Tramadol is a narcotic drug whose use has increased steadily worldwide.
The new research links taking the drug to around a threefold increased risk of being hospitalized for low blood sugar (hypoglycemia), according to the study.

In some cases, those low blood sugar episodes proved fatal, the researchers said.
However, the association seen in the study doesn't prove a cause-and-effect relationship, and more research is needed, the study authors said.
"Physicians need to be aware that the use of tramadol may be associated with an increased risk of severe hypoglycemia," said co-author Laurent Azoulay, an assistant professor in the department of oncology at McGill University in Montreal.

"Our findings should help them better assess the risks and benefits of this drug," he said.

Though the new research found a much higher risk of low blood sugar with tramadol, it's important to note that the overall risk is still quite low. The study found a serious low blood sugar event occurred in fewer than one person for every 1,000 people taking the drug every year.
Tramadol is considered a weak narcotic drug, Azoulay said. "Weak narcotics are those used for mild-to-moderate pain," he said. Tramadol has grown in popularity because it has been touted to be less likely to be addictive, he added.
Tramadol acts differently than other narcotic drugs. It disrupts the functioning of two chemicals in the body: serotonin and norepinephrine. This is the aspect of the drug that appears to be related to lowering blood sugar, Azoulay explained.

Anyone who takes tramadol is at risk for low blood sugar, not only people with diabetes, who may already be at risk of low blood sugar due to their diabetes treatment, he added.
An analysis of people who have taken the drug suggests that 40 percent of tramadol-induced hypoglycemia cases didn't have any known risk factors, such as diabetes, he said.
"Therefore, physicians should be vigilant when prescribing this drug to both diabetics and non-diabetics," Azoulay said.
For the study, published online Dec. 8 in JAMA Internal Medicine, Azoulay and his colleagues collected data on more than 300,000 patients.
During an average follow-up of five years, just over 1,100 patients were hospitalized for low blood sugar. More than 110 died from low blood sugar, according to the study.
Compared to another narcotic -- codeine -- tramadol was associated with a 52 percent increased risk of hospitalization for low blood sugar, which was even higher in the first 30 days of use, the study found.
"Despite what is often suggested, tramadol is not a safe alternative to conventional narcotic pain relievers," said Dr. Lewis Nelson, a professor in the department of emergency medicine at New York University School of Medicine in New York City. Nelson is also the co-author of an accompanying editorial in the same issue of the journal.
As with other narcotics, such as oxycodone and hydrocodone, addiction is a concern, as is life-threatening overdose. Tramadol can cause seizures and extreme swings in body temperature, and it behaves unpredictably due to genetic differences among people, Nelson said.

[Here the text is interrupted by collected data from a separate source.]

(** One step of a [sim] proof, and all of them. *)
Ltac sim_step :=
  match goal with
  | |- sim _ (mret _) (mret _) => apply sim_ret
  | |- sim _ (mbind _ _) (mbind _ _) => apply sim_bind; [|intros ?]
  | |- sim _ (raise _) (raise _) => apply sim_raise
  | |- sim _ (lift_res _) (lift_res _) => apply sim_lift
  | |- sim _ (try_catch _ _) (try_catch _ _) => apply sim_try; [|intros ?]
  | |- sim _ (try_catch_if _ _ _) (try_catch_if _ _ _) => apply sim_try; [|intros ?]
  | |- sim _ (when _ _) (when _ _) => apply sim_when
  | |- sim _ (for_each _ _) (for_each _ _) => apply sim_for_each; intros ?
  | |- sim _ (map_st _ _) (map_st _ _) => apply sim_map_st; intros ?
  | |- sim _ (if ?b then _ else _) _ => destruct b eqn:?
  | |- sim _ (match ?x with _ => _ end) _ => destruct x eqn:?
  end.
Ltac solve_sim := repeat (first [solve [eauto with sim] | sim_step]).

Lemma omap_nil {A B} (f : A → option B) l : omap f l = [] ↔ ∀ x, x ∈ l → f x = None.
Proof.
  induction l as [|x l IH]; cbn; [split; [by intros _ x ?%not_elem_of_nil|done]|]. setoid_rewrite elem_of_cons.
  destruct (f x) eqn:E; [split; [done|intros H; specialize (H x ltac:(by left)); congruence]|]. rw IH. naive_solver.
Qed.

Lemma omap_nil_Forall {A B} (f : A → option B) l : omap f l = [] ↔ Forall (λ a, f a = None) l.
Proof. by rw omap_nil Forall_forall. Qed.

(** ** Lenses: the part of a state an operation works on *)

Record lens (S T : Type) := Lens { lget : S → T; lput : T → S → S }.
Arguments Lens {S T}.
Arguments lget {S T}.
Arguments lput {S T}.

Definition zoom {S T A} (l : lens S T) (m : st T A) : st S A := λ s,
  let '(r, t) := m (lget l s) in (r, lput l t s).

Lemma wp_zoom {S T A} (l : lens S T) (m : st T A) (Q : res A → S → Prop) s :
  wp m (λ r t, Q r (lput l t s)) (lget l s) → wp (zoom l m) Q s.
Proof. rw /wp /zoom. by destruct (m (lget l s)). Qed.

Lemma respects_zoom {S T A} (l : lens S T) (R : relation S) (R' : relation T) (m : st T A) :
  (∀ s t, R' (lget l s) t → R s (lput l t s)) → respects R' m → respects R (zoom l m).
Proof.
  intros HR Hm s. rw /zoom. specialize (Hm (lget l s)).
  destruct (m (lget l s)) as [r t]; simpl in *. by apply HR.
Qed.

Lemma sim_zoom {S1 S2 T1 T2 A} (l1 : lens S1 T1) (l2 : lens S2 T2) (R : S1 → S2 → Prop)
    (R' : T1 → T2 → Prop) (m1 : st T1 A) (m2 : st T2 A) :
  (∀ s1 s2, R s1 s2 → R' (lget l1 s1) (lget l2 s2)) →
  (∀ s1 s2 t1 t2, R s1 s2 → R' t1 t2 → R (lput l1 t1 s1) (lput l2 t2 s2)) →
  sim R' m1 m2 → sim R (zoom l1 m1) (zoom l2 m2).
Proof.
  intros Hget Hput Hm s1 s2 HR. rw /zoom. destruct (Hm _ _ (Hget _ _ HR)) as [He HR'].
  destruct (m1 (lget l1 s1)) as [r1 t1], (m2 (lget l2 s2)) as [r2 t2]; simpl in *. auto.
Qed.

(** ** Python dictionaries

    A dict keeps insertion order; assigning to a present key keeps its place.
    Keys are unique in every dict built by these operations
    ([dict_wf_set] and the lemmas after it). *)

Abbreviation dict V := (list (string * V)).

Fixpoint dict_get {V} (k : string) (d : dict V) : option V :=
  match d with
  | [] => None
  | (k', v) :: d' => if bool_decide (k = k') then Some v else dict_get k d'
  end.

Definition dict_mem {V} (k : string) (d : dict V) : bool :=
  match dict_get k d with Some _ => true | None => false end.

(** [d.get(k, default)] *)
Definition dict_get_or {V} (dflt : V) (k : string) (d : dict V) : V :=
  match dict_get k d with Some v => v | None => dflt end.

(** [d[k] = v] *)
Fixpoint dict_set {V} (k : string) (v : V) (d : dict V) : dict V :=
  match d with
  | [] => [(k, v)]
  | (k', v') :: d' => if bool_decide (k = k') then (k', v) :: d' else (k', v') :: dict_set k v d'
  end.

(** [d.setdefault(k, v)], as a statement *)
Definition dict_setdefault {V} (k : string) (v : V) (d : dict V) : dict V :=
  if dict_mem k d then d else dict_set k v d.

(** [d.pop(k, None)], as a statement *)
Fixpoint dict_del {V} (k : string) (d : dict V) : dict V :=
  match d with
  | [] => []
  | (k', v) :: d' => if bool_decide (k = k') then d' else (k', v) :: dict_del k d'
  end.
(* ===== verification/PyVal.v ===== *)
(** * Dynamic Python values

    Values of type [Any]: what a JSON payload, a tool input or a trace record
    holds.  A float carries its value (a rational) and what [repr] prints for
    it; [nan] and the infinities are outside the model. *)

From Stdlib Require Import QArith.
From S2P Require Import Prelude PyStr.

Open Scope Z_scope.

Record pyfloat := PyFloat { f_repr : string; f_val : Q }.

Inductive pyval :=
  | PNone
  | PBool (b : bool)
  | PInt (z : Z)
  | PFloat (f : pyfloat)
  | PStr (s : string)
  | PList (l : list pyval)
  | PDict (d : list (string * pyval)).

(** Induction that reaches the values inside lists and dicts. *)
Section pyval_ind.
Variable P : pyval → Prop.
Hypothesis HNone : P PNone.
Hypothesis HBool : ∀ b, P (PBool b).
Hypothesis HInt : ∀ z, P (PInt z).
Hypothesis HFloat : ∀ f, P (PFloat f).
Hypothesis HStr : ∀ s, P (PStr s).
Hypothesis HList : ∀ l, Forall P l → P (PList l).
Hypothesis HDict : ∀ d : dict pyval, Forall (λ kv, P kv.2) d → P (PDict d).

Fixpoint pyval_nested_ind (v : pyval) : P v :=
  match v with
  | PNone => HNone
  | PBool b => HBool b
  | PInt z => HInt z
  | PFloat f => HFloat f
  | PStr s => HStr s
  | PList l =>
      HList l ((fix go (l : list pyval) : Forall P l :=
        match l with
        | [] => Forall_nil_2 _
        | x :: l' => Forall_cons_2 _ _ _ (pyval_nested_ind x) (go l')
        end) l)
  | PDict d =>
      HDict d ((fix go (d : dict pyval) : Forall (λ kv, P kv.2) d :=
        match d with
        | [] => Forall_nil_2 _
        | (k, x) :: d' => Forall_cons_2 (λ kv, P kv.2) (k, x) d' (pyval_nested_ind x) (go d')
        end) d)
  end.
End pyval_ind.

#[export] Instance pyfloat_eq_dec : EqDecision pyfloat.
Proof. assert (EqDecision Q) by solve_decision. solve_decision. Defined.

Definition item_eq (dec : ∀ v w : pyval, {v = w} + {v ≠ w}) (x y : string * pyval) : {x = y} + {x ≠ y}.
Proof.
  destruct x as [a v], y as [b w].
  destruct (decide (a = b)), (dec v w); first [left; congruence|right; congruence].
Defined.

(** Equality of the model, which tells [1] from [True] and sees the order of a dict. *)
Fixpoint pyval_eq (v w : pyval) {struct v} : {v = w} + {v ≠ w}.
Proof.
  destruct v as [|b|z|x|s|l|d], w as [|b'|z'|x'|s'|l'|d']; try (right; discriminate).
  - by left.
  - destruct (decide (b = b')); [left|right]; congruence.
  - destruct (decide (z = z')); [left|right]; congruence.
  - destruct (decide (x = x')); [left|right]; congruence.
  - destruct (decide (s = s')); [left|right]; congruence.
  - destruct (List.list_eq_dec pyval_eq l l'); [left|right]; congruence.
  - destruct (List.list_eq_dec (item_eq pyval_eq) d d'); [left|right]; congruence.
Defined.

#[export] Instance pyval_eq_dec : EqDecision pyval := pyval_eq.

(** [bool(v)] *)
Definition truthy (v : pyval) : bool :=
  match v with
  | PNone => false
  | PBool b => b
  | PInt z => negb (Z.eqb z 0)
  | PFloat f => negb (Qeq_bool (f_val f) 0)
  | PStr s => str_truthy s
  | PList l => match l with [] => false | _ => true end
  | PDict d => match d with [] => false | _ => true end
  end.

(** [a or b] *)
Definition py_or (a b : pyval) : pyval := if truthy a then a else b.

Definition is_none (v : pyval) : bool := match v with PNone => true | _ => false end.
Definition is_list (v : pyval) : bool := match v with PList _ => true | _ => false end.
Definition is_dict (v : pyval) : bool := match v with PDict _ => true | _ => false end.
Definition as_str (v : pyval) : option string := match v with PStr s => Some s | _ => None end.
Definition as_list (v : pyval) : option (list pyval) := match v with PList l => Some l | _ => None end.
Definition as_dict (v : pyval) : option (dict pyval) := match v with PDict d => Some d | _ => None end.
(** [isinstance(v, int)]: [bool] is a subclass of [int]. *)
Definition as_int (v : pyval) : option Z :=
  match v with PInt z => Some z | PBool b => Some (if b then 1 else 0) | _ => None end.

(** What can be a key of a dict: [hash] refuses lists and dicts. *)
Definition hashable (v : pyval) : bool := match v with PList _ | PDict _ => false | _ => true end.

(** [d.get(k)] *)
Definition dget (k : string) (d : dict pyval) : pyval := dict_get_or PNone k d.

(** [None] or a string, as a dynamic value *)
Definition ostr (s : option string) : pyval := match s with Some s => PStr s | None => PNone end.
Definition pstrs (l : list string) : pyval := PList (map PStr l).
Definition pnat (n : nat) : pyval := PInt (Z.of_nat n).

(** ** [repr] and [str] *)

Definition hex_digit (n : N) : ascii :=
  if N.ltb n 10 then ascii_of_N (48 + n) else ascii_of_N (87 + n).

Definition printable (c : ascii) : bool :=
  in_range 32 126 c || (in_range 161 255 c && negb (N.eqb (code c) 173)).

Definition repr_char (quote : ascii) (c : ascii) : list ascii :=
  if bool_decide (c = quote) || N.eqb (code c) 92 then [ascii_of_N 92; c]
  else if N.eqb (code c) 10 then [ascii_of_N 92; "n"%char]
  else if N.eqb (code c) 13 then [ascii_of_N 92; "r"%char]
  else if N.eqb (code c) 9 then [ascii_of_N 92; "t"%char]
  else if printable c then [c]
  else [ascii_of_N 92; "x"%char; hex_digit (N.div (code c) 16); hex_digit (N.modulo (code c) 16)].

Definition squote_char : ascii := ascii_of_N 39.
Definition dquote_char : ascii := ascii_of_N 34.

Definition repr_str (s : string) : string :=
  let l := chars s in
  let quote := if bool_decide (squote_char ∈ l) && negb (bool_decide (dquote_char ∈ l))
               then dquote_char else squote_char in
  of_chars ([quote] ++ concat (map (repr_char quote) l) ++ [quote]).

Fixpoint py_repr (v : pyval) : string :=
  match v with
  | PNone => "None"
  | PBool b => if b then "True" else "False"
  | PInt z => pretty z
  | PFloat f => f_repr f
  | PStr s => repr_str s
  | PList l => "[" +:+ str_join ", " (map py_repr l) +:+ "]"
  | PDict d =>
      "{" +:+ str_join ", " (map (λ kv, repr_str kv.1 +:+ ": " +:+ py_repr kv.2) d) +:+ "}"
  end.

Definition py_str (v : pyval) : string :=
  match v with PStr s => s | _ => py_repr v end.

(** [str(v or "")] *)
Definition str_or_empty (v : pyval) : string := if truthy v then py_str v else EmptyString.

(** [str(exc)]: [KeyError] shows the [repr] of its argument. *)
Definition exn_str (e : exn) : string :=
  match exc_type e with KeyError => repr_str (exc_msg e) | _ => exc_msg e end.

(** The first of the keys whose value is a string with something besides white
    space, stripped. *)
Fixpoint first_string (data : dict pyval) (keys : list string) : option string :=
  match keys with
  | [] => None
  | key :: keys' =>
      match dget key data with
      | PStr value => if str_truthy (strip value) then Some (strip value) else first_string data keys'
      | _ => first_string data keys'
      end
  end.

(** ** Entity versions: strings or integers *)

Inductive version := VStr (s : string) | VInt (z : Z).

#[export] Instance version_eq_dec : EqDecision version.
Proof. solve_decision. Defined.

Definition version_val (v : version) : pyval :=
  match v with VStr s => PStr s | VInt z => PInt z end.
Definition versions_val (d : dict version) : pyval :=
  PDict (map (λ kv, (kv.1, version_val kv.2)) d).

(** What pydantic accepts where [str | int] is declared: strings, integers, and
    a [bool] or a float without a fractional part, which are stored as integers. *)
Definition as_version (v : pyval) : option version :=
  match v with
  | PStr s => Some (VStr s)
  | PInt z => Some (VInt z)
  | PBool b => Some (VInt (if b then 1 else 0))
  | PFloat f =>
      let n := Qnum (f_val f) in
      let d := Zpos (Qden (f_val f)) in
      if n mod d =? 0 then Some (VInt (n / d)) else None
  | _ => None
  end.

(** ** Time

    An aware datetime is its UTC time in microseconds from the epoch. *)

Abbreviation datetime := Z.

Definition us_per_day : Z := 86400000000.

(** Year, month and day of a day number (proleptic Gregorian calendar). *)
Definition civil_of_days (days : Z) : Z * Z * Z :=
  let z := days + 719468 in
  let era := z / 146097 in
  let doe := z - era * 146097 in
  let yoe := (doe - doe / 1460 + doe / 36524 - doe / 146096) / 365 in
  let doy := doe - (365 * yoe + yoe / 4 - yoe / 100) in
  let mp := (5 * doy + 2) / 153 in
  let d := doy - (153 * mp + 2) / 5 + 1 in
  let m := if mp <? 10 then mp + 3 else mp - 9 in
  let y := yoe + era * 400 + (if m <=? 2 then 1 else 0) in
  (y, m, d).

(** A number padded with zeros to a width. *)
Definition pad_zero (width : nat) (z : Z) : string :=
  let s := pretty z in
  of_chars (replicate (width - str_len s) "0"%char) +:+ s.

(** [dt.isoformat()] *)
Definition isoformat (t : datetime) : string :=
  let '(y, m, d) := civil_of_days (t / us_per_day) in
  let us := t mod us_per_day in
  let sec := us / 1000000 in
  let frac := us mod 1000000 in
  pad_zero 4 y +:+ "-" +:+ pad_zero 2 m +:+ "-" +:+ pad_zero 2 d +:+ "T" +:+
  pad_zero 2 (sec / 3600) +:+ ":" +:+ pad_zero 2 (sec / 60 mod 60) +:+ ":" +:+ pad_zero 2 (sec mod 60) +:+
  (if frac =? 0 then EmptyString else "." +:+ pad_zero 6 frac) +:+ "+00:00".

Example isoformat_epoch_check : isoformat 1709210096000001 = "2024-02-29T12:34:56.000001+00:00".
Proof. vm_compute. reflexivity. Qed.

Example py_str_check :
  py_str (PList [PStr "a'b"; PNone; PBool true; PDict [("k", PInt (-3))]])
  = "[" +:+ dquote +:+ "a'b" +:+ dquote +:+ ", None, True, {'k': -3}]".
Proof. vm_compute. reflexivity. Qed.

(** ** Lemmas *)

Lemma first_string_Some data keys s :
  first_string data keys = Some s →
  str_truthy s = true ∧ strip s = s ∧
  ∃ key raw, key ∈ keys ∧ dget key data = PStr raw ∧ s = strip raw.
Proof.
  induction keys as [|k keys IH]; simpl; [done|].
  assert (Hrec : first_string data keys = Some s →
    str_truthy s = true ∧ strip s = s ∧
    ∃ key raw, key ∈ k :: keys ∧ dget key data = PStr raw ∧ s = strip raw).
  { intros H. destruct (IH H) as (? & ? & key & raw & Hin & ? & ?).
    split_and!; [done..|]. exists key, raw. split_and!; [by right|done..]. }
  destruct (dget k data) eqn:E; auto.
  destruct (str_truthy (strip s0)) eqn:Et; [|by auto].
  intros [= <-]. split_and!; [done|apply strip_idemp|].
  exists k, s0. split_and!; [by left|done..].
Qed.

(** The order of the keys is a priority: a key whose value qualifies wins over
    the keys after it, whatever they hold. *)
Lemma first_string_app data k1 k2 :
  first_string data (k1 ++ k2) =
  match first_string data k1 with Some s => Some s | None => first_string data k2 end.
Proof.
  induction k1 as [|k k1 IH]; simpl; [done|].
  destruct (dget k data); auto. by destruct (str_truthy _).
Qed.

This new paper brings to light a new, unanticipated adverse effect of tramadol -- dangerously low blood sugar, he said.
"Prior to use, physicians and patients should consider the balance of all of the possible concerns about tramadol along with its relatively mild beneficial effect at relieving pain," he said.

"It may have a limited role in certain patients, but like other narcotics, it carries risks that often outweigh the benefits. Patients should be told about the potential for all adverse effects, including hypoglycemia," Nelson said.
Azoulay noted that tramadol isn't the only option for pain relief. "Certainly, there are other weak narcotic drugs that can be used instead of tramadol," he said.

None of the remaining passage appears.